**PROBLEM DESCRIPTION:**
Go through the entries below from the first line and transcribe each one exactly, ending with the line that contains "Implicit Types (w".

**INPUT MATERIAL:**
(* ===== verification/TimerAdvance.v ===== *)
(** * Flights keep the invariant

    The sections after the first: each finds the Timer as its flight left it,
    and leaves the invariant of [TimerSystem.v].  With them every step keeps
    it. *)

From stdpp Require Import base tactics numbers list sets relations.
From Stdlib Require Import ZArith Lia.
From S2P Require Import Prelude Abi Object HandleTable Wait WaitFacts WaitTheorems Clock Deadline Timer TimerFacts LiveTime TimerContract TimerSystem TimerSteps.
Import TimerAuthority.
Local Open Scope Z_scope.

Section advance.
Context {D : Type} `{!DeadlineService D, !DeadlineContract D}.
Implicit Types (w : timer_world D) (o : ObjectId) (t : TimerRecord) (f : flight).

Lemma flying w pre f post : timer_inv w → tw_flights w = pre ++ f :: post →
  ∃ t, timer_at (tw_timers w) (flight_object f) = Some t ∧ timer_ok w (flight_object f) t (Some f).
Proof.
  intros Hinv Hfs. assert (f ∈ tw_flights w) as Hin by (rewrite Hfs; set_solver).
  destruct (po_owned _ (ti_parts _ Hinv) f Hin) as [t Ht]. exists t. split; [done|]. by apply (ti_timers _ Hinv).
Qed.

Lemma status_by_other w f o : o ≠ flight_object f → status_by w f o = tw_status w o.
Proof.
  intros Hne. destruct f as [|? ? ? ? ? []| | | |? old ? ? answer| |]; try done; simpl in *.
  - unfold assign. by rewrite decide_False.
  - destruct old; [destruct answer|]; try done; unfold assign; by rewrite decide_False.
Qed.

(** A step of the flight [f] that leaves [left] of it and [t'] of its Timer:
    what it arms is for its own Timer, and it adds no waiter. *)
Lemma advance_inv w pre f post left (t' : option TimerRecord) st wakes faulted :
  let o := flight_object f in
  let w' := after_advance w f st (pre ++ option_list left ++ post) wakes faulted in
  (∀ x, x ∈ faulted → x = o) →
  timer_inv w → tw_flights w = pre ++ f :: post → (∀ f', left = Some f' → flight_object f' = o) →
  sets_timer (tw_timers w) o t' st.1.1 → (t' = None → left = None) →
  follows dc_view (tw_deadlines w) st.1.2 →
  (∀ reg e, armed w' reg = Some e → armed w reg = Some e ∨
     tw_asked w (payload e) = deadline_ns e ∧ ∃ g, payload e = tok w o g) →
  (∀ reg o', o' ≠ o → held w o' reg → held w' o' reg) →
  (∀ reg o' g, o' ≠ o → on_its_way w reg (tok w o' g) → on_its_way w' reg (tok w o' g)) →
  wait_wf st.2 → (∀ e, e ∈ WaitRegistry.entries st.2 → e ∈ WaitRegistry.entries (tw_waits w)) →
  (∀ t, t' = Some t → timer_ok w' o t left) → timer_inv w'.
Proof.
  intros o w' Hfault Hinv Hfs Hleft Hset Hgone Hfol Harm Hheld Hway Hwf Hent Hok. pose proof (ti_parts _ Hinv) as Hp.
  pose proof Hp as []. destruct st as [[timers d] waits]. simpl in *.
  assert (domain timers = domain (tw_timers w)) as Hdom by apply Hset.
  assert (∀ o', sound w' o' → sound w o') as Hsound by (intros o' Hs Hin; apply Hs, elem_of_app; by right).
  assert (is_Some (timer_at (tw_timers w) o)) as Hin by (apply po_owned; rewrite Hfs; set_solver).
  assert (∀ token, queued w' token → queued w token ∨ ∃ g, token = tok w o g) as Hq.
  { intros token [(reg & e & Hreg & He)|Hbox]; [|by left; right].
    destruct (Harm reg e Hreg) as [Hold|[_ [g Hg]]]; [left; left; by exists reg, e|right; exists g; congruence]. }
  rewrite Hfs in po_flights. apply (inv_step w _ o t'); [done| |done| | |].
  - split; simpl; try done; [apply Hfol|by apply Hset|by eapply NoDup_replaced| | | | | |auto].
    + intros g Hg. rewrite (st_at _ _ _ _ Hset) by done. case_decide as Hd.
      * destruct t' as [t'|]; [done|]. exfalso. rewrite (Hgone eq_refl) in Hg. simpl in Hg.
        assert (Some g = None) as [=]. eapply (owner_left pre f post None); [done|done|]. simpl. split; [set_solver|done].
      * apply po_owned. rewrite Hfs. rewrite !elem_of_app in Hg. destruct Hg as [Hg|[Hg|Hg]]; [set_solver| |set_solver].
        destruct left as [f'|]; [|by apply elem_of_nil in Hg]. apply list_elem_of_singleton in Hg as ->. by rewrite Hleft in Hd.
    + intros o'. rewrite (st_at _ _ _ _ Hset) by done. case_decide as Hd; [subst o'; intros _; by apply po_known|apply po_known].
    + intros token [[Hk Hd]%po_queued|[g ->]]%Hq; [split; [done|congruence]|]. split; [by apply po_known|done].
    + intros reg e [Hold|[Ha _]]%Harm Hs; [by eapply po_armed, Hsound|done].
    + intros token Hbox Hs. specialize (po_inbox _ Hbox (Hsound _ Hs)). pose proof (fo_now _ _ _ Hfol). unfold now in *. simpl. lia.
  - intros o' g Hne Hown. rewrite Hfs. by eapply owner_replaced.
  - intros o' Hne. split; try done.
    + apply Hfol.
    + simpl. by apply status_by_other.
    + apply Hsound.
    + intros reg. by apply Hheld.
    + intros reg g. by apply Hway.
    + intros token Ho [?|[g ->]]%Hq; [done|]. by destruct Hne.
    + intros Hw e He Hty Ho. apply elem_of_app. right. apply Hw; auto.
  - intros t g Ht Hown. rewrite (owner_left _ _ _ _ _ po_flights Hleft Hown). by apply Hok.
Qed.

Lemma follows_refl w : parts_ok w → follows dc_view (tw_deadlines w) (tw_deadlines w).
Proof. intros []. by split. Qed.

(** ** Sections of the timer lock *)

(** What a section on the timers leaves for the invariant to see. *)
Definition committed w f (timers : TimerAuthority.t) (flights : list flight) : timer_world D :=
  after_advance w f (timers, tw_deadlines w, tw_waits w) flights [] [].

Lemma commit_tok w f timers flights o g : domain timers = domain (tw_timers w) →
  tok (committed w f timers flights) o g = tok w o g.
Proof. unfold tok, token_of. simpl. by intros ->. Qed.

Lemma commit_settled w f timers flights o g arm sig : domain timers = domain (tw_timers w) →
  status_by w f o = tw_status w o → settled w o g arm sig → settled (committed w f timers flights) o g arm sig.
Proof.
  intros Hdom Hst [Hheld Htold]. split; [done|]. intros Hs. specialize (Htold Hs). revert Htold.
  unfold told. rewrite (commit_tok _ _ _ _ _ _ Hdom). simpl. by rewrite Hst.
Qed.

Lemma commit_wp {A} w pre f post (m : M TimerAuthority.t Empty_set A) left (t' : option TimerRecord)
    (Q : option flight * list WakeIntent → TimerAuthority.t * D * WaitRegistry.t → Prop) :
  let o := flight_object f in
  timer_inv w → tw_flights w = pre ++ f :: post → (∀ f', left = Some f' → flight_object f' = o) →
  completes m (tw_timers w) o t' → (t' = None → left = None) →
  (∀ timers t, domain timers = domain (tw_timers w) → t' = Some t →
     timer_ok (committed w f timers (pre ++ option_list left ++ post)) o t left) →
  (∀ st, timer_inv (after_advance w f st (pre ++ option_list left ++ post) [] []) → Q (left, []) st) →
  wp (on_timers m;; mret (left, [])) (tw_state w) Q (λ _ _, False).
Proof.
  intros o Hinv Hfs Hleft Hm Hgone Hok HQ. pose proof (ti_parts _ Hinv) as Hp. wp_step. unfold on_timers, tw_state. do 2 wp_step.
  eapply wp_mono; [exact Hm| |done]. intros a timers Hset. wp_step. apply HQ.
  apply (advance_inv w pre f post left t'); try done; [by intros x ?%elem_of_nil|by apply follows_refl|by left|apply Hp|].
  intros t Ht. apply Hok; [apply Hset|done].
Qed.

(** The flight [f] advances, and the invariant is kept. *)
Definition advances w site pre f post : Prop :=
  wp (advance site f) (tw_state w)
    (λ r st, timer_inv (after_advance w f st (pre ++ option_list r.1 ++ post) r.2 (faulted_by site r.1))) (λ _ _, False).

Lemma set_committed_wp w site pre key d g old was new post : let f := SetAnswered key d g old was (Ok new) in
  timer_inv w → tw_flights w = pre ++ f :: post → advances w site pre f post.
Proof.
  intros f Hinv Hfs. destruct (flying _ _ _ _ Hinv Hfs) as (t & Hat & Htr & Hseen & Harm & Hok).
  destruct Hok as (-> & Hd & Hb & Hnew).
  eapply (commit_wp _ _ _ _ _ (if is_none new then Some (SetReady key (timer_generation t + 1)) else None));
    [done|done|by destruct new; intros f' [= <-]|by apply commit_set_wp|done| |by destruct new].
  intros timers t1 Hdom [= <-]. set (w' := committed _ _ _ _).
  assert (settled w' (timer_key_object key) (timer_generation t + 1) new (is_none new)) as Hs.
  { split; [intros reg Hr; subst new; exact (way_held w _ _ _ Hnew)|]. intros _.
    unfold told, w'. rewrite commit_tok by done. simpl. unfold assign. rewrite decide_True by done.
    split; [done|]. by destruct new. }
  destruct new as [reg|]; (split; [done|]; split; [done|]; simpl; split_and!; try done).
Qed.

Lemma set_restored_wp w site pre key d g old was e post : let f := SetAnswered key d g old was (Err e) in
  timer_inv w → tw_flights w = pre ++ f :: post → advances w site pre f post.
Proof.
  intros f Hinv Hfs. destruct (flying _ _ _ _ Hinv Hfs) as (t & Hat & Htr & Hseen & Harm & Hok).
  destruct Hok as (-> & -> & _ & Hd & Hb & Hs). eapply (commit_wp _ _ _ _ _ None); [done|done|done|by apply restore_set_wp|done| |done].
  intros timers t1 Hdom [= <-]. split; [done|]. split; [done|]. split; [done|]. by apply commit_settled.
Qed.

**ANSWER TO THE EXERCISE:**
(* ===== verification/TimerAdvance.v ===== *)
(** * Flights keep the invariant

    The sections after the first: each finds the Timer as its flight left it,
    and leaves the invariant of [TimerSystem.v].  With them every step keeps
    it. *)

From stdpp Require Import base tactics numbers list sets relations.
From Stdlib Require Import ZArith Lia.
From S2P Require Import Prelude Abi Object HandleTable Wait WaitFacts WaitTheorems Clock Deadline Timer TimerFacts LiveTime TimerContract TimerSystem TimerSteps.
Import TimerAuthority.
Local Open Scope Z_scope.

Section advance.
Context {D : Type} `{!DeadlineService D, !DeadlineContract D}.
Implicit Types (w : timer_world D) (o : ObjectId) (t : TimerRecord) (f : flight).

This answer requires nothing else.